_Exercise prompt:_ When a line of the records below contains the string "exists", copy that whole line.

[Stored dataset items]
(** With no symbolic link below the root, every valid key has a block path,
    below the resolved root, and different keys (different in any field) have
    different paths. *)
Theorem block_paths_distinct (resolve : path -> path) (root : path) (k k' : BlockKey) :
  (forall q, resolve (root ++ q) = resolve root ++ q) -> key_valid k = true -> key_valid k' = true ->
  exists p p', block_path resolve root k = Ok p /\ block_path resolve root k' = Ok p' /\
    resolve root `prefix_of` p /\ (p = p' -> k = k').
Proof.
  intros Hlink Hk Hk'.
  assert (forall k0 ps, key_valid k0 = true -> storage_key_parts k0 = Ok ps ->
            block_path resolve root k0 = Ok (resolve root ++ ps)) as Hbp.
  { intros k0 ps H0 Hps. unfold block_path. rewrite Hps. cbn [res_bind].
    rewrite (joinpath_safe root ps (storage_parts_safe k0 ps H0 Hps)). unfold _require_descendant.
    rewrite Hlink, bool_decide_eq_true_2 by (by exists ps). done. }
  destruct (storage_parts_total k Hk) as (ps & Hps & _), (storage_parts_total k' Hk') as (ps' & Hps' & _).
  exists (resolve root ++ ps), (resolve root ++ ps'). split_and!; [auto|auto|by exists ps|].
  intros ->%app_inv_head. by eapply storage_parts_inj.
Qed.

Lemma block_paths_distinct_witness :
  exists p p', block_path id [str "srv"] sample_key = Ok p /\ block_path id [str "srv"] sample_key = Ok p' /\
    id [str "srv"] `prefix_of` p /\ (p = p' -> sample_key = sample_key).
Proof.
  exact (block_paths_distinct id [str "srv"] sample_key sample_key (fun q => eq_refl) sample_key_valid sample_key_valid).
Defined.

_Solution to the exercise:_
  exists p p', block_path resolve root k = Ok p /\ block_path resolve root k' = Ok p' /\
    rewrite Hlink, bool_decide_eq_true_2 by (by exists ps). done. }
  exists (resolve root ++ ps), (resolve root ++ ps'). split_and!; [auto|auto|by exists ps|].
  exists p p', block_path id [str "srv"] sample_key = Ok p /\ block_path id [str "srv"] sample_key = Ok p' /\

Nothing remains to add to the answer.